* _Exercise brief_:
Once you find the line with "Section Acceptance." in the entries below, return exactly every line from it through the line with "(** A tick is".

* _Dataset extract_:

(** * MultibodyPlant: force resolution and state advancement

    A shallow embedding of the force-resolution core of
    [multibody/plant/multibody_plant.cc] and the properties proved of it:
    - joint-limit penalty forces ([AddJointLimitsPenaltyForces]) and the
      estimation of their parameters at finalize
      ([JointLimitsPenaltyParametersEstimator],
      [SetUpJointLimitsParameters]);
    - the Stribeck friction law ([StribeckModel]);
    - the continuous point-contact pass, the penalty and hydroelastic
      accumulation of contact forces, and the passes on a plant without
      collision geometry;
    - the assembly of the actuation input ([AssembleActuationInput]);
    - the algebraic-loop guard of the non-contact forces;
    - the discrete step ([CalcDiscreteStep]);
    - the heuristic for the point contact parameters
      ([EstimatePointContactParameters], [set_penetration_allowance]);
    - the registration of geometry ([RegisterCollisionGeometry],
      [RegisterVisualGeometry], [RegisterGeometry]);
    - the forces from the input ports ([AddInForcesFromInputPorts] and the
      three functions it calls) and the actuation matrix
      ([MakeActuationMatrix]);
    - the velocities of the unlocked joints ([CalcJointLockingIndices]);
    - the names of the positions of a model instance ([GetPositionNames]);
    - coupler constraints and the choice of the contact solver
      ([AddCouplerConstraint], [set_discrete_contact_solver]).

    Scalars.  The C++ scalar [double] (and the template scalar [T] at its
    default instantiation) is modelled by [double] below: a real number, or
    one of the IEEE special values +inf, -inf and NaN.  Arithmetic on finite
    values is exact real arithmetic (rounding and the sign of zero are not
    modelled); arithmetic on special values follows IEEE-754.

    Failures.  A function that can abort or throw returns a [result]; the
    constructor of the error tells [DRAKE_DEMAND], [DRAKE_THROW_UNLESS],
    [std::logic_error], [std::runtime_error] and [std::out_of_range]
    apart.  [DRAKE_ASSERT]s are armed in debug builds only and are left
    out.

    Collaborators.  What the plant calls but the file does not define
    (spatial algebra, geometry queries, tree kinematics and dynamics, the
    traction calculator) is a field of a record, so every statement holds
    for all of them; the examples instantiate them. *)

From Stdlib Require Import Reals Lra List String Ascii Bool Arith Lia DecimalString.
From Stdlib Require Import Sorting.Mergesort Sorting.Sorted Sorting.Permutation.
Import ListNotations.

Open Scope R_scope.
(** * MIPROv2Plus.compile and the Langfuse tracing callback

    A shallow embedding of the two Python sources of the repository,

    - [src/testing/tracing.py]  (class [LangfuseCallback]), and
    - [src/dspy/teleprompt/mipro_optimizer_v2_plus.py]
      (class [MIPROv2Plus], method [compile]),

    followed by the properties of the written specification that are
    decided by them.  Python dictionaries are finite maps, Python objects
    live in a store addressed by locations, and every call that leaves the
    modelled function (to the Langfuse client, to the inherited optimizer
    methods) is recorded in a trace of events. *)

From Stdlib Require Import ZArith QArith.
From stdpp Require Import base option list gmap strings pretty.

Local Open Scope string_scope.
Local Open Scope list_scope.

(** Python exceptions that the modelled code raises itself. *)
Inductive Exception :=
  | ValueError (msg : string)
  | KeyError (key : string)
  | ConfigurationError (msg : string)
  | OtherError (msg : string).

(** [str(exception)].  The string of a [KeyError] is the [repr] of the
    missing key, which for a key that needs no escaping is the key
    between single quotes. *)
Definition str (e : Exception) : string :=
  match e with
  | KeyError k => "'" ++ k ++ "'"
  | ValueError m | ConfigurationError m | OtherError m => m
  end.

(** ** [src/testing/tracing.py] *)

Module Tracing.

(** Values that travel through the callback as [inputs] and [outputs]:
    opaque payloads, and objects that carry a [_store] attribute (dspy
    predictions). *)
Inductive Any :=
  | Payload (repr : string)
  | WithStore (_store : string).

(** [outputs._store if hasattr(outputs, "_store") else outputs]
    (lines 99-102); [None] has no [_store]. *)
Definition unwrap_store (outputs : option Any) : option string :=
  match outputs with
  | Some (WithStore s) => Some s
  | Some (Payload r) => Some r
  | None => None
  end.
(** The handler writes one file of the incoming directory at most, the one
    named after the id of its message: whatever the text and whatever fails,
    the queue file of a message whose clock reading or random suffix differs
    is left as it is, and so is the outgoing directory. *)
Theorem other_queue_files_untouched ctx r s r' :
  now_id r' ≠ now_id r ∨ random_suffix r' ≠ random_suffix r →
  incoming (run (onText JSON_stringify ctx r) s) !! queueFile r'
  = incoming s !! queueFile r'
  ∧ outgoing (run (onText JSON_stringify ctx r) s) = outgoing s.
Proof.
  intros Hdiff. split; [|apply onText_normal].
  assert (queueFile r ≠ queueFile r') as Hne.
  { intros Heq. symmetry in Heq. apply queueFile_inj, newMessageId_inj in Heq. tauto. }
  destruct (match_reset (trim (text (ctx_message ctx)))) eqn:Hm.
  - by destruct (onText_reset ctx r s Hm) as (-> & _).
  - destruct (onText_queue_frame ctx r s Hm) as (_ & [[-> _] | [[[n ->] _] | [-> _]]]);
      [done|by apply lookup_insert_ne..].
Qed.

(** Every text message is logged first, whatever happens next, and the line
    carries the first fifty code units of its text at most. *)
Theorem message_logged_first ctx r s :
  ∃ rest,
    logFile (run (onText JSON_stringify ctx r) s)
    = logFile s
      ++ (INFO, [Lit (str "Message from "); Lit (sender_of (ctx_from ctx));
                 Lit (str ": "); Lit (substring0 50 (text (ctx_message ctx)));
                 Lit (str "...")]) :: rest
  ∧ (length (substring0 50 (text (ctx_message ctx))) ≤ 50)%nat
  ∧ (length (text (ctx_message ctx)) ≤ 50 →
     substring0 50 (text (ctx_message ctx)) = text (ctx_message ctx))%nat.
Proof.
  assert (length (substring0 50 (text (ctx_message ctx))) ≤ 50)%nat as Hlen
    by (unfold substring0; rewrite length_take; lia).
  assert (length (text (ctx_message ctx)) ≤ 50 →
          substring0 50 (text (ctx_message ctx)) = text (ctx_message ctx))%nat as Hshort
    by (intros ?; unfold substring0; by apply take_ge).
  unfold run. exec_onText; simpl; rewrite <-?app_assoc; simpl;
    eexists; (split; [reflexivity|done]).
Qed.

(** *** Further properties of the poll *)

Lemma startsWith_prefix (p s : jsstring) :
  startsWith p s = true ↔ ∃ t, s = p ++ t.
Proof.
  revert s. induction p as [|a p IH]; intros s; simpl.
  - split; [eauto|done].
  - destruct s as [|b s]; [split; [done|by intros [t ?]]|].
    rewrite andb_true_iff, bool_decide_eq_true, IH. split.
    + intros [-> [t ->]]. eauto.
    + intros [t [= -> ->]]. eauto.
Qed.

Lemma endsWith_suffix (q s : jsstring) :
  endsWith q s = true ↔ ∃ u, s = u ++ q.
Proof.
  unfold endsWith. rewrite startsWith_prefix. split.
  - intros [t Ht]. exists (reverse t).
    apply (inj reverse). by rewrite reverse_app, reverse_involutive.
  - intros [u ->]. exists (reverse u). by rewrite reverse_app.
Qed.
...
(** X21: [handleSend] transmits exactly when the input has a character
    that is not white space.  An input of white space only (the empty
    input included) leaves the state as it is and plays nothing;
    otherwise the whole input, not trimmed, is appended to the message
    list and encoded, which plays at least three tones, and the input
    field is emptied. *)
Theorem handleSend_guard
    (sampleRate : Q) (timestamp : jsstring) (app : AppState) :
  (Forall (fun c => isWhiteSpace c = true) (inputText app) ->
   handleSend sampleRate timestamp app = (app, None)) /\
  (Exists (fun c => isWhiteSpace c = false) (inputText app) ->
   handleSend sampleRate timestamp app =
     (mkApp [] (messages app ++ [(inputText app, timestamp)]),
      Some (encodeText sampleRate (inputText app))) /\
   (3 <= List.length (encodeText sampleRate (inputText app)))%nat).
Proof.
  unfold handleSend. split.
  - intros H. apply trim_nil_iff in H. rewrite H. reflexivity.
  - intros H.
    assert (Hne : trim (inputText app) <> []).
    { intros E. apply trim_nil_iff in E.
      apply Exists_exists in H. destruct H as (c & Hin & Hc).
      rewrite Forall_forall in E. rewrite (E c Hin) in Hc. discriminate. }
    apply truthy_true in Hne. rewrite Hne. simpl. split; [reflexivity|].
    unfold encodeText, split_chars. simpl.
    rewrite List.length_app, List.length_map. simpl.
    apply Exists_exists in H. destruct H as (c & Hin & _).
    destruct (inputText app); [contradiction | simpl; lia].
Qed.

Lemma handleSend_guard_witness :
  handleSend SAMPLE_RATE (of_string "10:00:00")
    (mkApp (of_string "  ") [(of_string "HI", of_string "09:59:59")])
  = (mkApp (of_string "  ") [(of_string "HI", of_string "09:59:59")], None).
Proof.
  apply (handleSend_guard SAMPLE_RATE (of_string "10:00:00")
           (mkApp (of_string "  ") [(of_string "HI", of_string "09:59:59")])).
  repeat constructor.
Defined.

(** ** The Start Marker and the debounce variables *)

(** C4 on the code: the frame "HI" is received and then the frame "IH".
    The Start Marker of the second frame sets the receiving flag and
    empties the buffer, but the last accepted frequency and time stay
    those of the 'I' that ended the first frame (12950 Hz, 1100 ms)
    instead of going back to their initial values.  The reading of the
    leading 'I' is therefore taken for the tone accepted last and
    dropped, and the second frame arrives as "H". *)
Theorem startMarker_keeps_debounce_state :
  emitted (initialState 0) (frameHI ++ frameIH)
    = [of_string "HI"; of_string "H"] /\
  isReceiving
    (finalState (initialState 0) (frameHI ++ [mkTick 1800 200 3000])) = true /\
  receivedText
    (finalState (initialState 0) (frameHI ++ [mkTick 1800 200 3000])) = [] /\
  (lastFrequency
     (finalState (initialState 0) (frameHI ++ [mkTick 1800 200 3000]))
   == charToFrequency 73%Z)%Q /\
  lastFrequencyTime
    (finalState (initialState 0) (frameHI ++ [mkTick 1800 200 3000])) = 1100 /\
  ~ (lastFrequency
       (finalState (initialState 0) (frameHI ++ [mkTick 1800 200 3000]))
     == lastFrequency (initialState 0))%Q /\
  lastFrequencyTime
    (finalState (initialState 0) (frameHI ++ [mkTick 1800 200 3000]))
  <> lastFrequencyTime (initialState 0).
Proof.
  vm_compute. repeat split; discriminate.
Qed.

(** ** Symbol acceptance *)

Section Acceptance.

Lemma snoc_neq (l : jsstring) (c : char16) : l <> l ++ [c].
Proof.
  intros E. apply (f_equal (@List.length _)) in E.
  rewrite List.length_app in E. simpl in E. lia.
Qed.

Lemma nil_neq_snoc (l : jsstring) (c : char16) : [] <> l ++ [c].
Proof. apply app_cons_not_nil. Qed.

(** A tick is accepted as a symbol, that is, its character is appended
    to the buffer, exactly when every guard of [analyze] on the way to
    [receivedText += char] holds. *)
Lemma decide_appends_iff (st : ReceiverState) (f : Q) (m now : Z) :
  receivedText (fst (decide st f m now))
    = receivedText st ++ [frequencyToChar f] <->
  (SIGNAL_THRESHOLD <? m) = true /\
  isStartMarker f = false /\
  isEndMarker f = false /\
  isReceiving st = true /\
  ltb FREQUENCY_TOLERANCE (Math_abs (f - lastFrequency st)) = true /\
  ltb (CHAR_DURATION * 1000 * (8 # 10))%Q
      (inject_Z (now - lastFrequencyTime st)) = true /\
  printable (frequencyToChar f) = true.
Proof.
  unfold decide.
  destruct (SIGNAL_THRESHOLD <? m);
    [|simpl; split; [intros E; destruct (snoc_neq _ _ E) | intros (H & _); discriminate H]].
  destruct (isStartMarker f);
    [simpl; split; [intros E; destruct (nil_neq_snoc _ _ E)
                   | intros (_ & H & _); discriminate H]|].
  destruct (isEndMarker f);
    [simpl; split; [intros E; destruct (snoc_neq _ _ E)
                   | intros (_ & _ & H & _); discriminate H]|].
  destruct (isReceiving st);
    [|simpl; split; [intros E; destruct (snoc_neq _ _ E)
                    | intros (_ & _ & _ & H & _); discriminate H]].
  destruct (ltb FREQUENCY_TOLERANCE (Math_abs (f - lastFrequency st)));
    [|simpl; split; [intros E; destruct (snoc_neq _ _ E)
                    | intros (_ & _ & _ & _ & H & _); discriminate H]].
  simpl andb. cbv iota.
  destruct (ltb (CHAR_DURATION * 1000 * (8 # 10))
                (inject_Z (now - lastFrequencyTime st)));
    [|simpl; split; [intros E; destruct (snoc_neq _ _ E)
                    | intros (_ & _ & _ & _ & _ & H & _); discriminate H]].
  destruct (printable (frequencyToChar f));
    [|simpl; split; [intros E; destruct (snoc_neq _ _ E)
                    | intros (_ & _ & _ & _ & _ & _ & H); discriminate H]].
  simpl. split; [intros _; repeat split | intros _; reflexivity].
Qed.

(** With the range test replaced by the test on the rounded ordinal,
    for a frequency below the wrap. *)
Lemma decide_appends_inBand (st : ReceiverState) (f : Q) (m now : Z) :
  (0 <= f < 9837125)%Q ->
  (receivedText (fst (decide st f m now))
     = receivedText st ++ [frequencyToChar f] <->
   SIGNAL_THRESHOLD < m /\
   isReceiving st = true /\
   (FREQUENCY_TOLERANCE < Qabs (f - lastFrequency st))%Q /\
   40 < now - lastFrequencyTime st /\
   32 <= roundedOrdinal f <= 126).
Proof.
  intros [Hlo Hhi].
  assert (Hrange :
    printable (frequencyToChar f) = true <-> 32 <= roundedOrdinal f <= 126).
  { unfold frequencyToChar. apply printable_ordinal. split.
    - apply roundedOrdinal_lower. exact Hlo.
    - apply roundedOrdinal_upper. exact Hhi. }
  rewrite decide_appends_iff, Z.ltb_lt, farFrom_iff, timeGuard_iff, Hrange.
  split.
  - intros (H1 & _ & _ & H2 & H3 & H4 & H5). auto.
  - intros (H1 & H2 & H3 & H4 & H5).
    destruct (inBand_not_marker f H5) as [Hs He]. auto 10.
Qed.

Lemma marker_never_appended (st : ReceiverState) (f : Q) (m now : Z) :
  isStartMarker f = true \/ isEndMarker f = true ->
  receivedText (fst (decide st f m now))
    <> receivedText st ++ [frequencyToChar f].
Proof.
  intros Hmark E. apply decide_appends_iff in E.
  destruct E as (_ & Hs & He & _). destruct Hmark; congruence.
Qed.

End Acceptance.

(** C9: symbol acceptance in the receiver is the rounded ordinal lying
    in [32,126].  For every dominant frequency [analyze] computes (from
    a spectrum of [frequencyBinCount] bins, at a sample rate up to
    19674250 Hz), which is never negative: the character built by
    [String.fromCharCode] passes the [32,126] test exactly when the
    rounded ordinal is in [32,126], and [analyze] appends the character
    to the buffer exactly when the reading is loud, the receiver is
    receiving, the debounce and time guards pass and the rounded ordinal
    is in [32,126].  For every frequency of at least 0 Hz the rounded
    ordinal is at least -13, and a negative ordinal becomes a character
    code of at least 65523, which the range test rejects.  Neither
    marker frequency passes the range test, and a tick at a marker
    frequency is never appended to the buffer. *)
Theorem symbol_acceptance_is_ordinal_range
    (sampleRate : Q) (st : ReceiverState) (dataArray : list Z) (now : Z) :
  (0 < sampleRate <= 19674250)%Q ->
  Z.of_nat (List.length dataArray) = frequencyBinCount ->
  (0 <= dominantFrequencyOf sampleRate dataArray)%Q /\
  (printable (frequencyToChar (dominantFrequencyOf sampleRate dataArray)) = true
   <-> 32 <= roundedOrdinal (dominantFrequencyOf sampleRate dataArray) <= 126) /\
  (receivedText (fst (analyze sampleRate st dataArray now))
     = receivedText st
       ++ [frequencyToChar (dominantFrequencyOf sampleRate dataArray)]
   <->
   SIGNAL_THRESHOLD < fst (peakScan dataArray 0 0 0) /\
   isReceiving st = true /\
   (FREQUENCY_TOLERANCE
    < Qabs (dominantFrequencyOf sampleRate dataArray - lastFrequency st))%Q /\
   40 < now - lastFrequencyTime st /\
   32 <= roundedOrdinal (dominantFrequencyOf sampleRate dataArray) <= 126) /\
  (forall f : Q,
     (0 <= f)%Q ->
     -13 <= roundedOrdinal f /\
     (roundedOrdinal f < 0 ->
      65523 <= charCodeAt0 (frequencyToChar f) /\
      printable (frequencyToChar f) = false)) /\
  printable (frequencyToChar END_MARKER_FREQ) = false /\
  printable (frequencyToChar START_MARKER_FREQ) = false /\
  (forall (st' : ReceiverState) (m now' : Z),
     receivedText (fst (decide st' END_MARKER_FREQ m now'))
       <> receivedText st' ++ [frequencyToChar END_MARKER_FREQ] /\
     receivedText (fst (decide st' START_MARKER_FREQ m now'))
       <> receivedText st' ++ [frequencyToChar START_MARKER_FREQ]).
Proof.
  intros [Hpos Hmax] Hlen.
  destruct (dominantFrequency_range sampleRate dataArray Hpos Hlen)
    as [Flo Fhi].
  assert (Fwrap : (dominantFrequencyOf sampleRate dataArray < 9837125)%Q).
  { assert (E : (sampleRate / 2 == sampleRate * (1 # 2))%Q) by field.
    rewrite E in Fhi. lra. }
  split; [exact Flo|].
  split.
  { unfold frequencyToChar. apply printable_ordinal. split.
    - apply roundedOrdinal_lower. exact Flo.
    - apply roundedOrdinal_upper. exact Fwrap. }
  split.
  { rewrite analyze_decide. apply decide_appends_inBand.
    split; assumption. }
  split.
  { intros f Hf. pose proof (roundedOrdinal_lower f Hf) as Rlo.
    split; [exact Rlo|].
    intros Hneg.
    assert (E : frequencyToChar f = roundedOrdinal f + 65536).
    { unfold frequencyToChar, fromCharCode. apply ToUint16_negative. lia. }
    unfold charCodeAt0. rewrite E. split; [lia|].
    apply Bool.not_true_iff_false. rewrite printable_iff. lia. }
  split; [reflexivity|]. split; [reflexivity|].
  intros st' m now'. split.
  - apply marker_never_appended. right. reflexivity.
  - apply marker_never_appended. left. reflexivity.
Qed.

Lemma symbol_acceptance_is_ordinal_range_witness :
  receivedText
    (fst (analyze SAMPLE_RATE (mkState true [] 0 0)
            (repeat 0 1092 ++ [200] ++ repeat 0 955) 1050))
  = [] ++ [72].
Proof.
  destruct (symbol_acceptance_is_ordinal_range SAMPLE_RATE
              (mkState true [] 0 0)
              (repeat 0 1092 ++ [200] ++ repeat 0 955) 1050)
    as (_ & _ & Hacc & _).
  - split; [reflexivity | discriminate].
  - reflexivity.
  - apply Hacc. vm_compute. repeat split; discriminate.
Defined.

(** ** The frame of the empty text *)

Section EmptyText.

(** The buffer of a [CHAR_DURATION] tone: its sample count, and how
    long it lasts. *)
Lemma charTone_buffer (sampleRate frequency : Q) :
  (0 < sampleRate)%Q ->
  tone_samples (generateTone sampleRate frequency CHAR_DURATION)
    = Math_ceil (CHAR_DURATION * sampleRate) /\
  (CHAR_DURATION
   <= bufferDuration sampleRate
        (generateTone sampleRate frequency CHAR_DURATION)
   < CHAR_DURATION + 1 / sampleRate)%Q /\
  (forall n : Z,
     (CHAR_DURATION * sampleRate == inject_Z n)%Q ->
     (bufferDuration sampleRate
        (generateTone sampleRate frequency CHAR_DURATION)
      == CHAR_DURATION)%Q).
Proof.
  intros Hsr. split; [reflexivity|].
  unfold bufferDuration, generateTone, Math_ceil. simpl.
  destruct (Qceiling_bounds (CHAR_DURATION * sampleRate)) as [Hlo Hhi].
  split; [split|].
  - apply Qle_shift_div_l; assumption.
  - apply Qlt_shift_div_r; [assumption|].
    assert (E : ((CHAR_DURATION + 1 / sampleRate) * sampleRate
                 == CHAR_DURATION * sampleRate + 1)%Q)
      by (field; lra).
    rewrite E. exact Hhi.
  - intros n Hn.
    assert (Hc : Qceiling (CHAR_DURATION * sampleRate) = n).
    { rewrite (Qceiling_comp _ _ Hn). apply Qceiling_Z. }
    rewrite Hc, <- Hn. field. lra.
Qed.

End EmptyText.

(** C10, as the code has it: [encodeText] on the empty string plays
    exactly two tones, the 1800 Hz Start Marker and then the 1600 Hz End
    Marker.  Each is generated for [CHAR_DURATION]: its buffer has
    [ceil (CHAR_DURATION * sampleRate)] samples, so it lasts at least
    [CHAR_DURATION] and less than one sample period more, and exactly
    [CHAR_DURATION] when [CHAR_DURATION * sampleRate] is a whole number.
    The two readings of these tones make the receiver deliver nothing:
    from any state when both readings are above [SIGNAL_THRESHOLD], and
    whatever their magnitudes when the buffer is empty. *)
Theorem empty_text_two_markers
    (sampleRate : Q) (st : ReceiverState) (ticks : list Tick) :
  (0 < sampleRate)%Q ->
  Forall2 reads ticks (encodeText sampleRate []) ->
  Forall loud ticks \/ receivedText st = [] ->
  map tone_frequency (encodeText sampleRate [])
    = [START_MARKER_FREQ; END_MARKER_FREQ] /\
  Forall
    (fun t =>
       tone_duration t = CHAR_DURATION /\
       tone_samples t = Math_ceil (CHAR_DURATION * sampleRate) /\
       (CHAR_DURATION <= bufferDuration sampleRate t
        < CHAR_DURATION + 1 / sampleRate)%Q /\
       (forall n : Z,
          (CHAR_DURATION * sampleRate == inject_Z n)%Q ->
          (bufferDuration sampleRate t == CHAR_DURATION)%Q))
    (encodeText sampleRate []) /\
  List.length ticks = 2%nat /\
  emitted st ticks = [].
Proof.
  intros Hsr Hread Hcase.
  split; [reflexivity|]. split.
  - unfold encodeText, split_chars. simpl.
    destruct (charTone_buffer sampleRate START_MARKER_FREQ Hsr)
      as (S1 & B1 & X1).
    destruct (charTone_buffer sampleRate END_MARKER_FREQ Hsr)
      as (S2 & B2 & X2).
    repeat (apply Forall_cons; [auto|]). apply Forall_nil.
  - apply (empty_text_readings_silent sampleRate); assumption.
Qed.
==
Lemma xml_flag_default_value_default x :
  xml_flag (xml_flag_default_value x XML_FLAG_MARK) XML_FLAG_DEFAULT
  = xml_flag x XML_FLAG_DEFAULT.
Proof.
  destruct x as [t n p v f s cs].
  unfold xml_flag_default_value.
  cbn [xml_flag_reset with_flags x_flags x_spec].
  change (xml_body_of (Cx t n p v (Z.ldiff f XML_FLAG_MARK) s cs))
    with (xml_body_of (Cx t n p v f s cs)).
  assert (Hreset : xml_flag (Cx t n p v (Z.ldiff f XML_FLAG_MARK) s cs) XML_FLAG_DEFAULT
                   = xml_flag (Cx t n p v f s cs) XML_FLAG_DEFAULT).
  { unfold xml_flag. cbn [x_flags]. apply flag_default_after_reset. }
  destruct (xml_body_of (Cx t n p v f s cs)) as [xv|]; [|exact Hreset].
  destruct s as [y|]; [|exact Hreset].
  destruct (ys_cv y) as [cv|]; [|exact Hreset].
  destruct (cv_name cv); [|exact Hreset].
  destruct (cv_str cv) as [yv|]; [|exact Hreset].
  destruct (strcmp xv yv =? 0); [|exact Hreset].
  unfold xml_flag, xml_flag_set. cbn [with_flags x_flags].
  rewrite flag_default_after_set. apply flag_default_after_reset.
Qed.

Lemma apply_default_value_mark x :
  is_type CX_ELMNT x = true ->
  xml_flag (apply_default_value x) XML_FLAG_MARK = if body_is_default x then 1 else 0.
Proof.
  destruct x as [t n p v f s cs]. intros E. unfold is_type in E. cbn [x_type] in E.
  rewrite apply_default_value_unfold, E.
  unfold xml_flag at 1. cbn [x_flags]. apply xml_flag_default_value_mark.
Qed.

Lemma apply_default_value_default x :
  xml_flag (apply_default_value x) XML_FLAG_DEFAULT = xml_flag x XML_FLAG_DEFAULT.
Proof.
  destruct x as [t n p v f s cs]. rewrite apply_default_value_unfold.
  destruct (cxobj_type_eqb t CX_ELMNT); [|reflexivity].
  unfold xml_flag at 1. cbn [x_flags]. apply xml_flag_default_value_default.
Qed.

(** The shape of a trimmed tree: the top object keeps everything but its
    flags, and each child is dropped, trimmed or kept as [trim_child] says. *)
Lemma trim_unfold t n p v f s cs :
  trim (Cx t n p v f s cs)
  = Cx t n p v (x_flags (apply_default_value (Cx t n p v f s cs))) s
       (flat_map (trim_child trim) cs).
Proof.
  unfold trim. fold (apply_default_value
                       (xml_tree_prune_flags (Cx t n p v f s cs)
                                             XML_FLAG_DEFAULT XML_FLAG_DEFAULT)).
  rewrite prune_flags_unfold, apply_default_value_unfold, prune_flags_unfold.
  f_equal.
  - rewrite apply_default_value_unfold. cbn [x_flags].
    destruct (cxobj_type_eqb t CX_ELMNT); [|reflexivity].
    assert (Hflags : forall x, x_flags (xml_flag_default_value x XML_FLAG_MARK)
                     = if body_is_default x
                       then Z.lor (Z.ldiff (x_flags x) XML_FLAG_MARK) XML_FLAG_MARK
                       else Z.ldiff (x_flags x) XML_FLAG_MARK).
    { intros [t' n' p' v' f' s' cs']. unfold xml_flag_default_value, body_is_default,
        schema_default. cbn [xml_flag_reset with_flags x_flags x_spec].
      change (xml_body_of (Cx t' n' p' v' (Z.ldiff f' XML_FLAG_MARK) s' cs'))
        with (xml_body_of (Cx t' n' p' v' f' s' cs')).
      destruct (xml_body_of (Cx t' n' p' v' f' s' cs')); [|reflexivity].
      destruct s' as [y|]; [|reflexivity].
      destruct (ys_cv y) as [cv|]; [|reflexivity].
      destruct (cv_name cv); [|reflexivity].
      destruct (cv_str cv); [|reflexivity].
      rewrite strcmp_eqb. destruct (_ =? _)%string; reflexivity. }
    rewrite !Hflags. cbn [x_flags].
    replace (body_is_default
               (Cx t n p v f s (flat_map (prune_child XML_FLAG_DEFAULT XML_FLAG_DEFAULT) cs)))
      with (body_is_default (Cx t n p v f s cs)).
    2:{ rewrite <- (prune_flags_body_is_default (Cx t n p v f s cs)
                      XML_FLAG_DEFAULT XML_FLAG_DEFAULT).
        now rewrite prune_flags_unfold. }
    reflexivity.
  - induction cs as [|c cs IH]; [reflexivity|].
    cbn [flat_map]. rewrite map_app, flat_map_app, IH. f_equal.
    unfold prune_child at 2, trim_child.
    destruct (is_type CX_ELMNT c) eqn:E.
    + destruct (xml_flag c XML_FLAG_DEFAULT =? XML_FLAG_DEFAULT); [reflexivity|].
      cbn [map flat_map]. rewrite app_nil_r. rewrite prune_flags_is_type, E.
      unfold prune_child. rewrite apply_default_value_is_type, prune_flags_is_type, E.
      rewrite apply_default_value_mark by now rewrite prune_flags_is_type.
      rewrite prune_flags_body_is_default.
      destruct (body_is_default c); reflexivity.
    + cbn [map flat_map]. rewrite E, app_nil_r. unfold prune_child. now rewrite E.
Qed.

* _Solution for this task_:
Section Acceptance.

Lemma snoc_neq (l : jsstring) (c : char16) : l <> l ++ [c].
Proof.
  intros E. apply (f_equal (@List.length _)) in E.
  rewrite List.length_app in E. simpl in E. lia.
Qed.

Lemma nil_neq_snoc (l : jsstring) (c : char16) : [] <> l ++ [c].
Proof. apply app_cons_not_nil. Qed.

(** A tick is accepted as a symbol, that is, its character is appended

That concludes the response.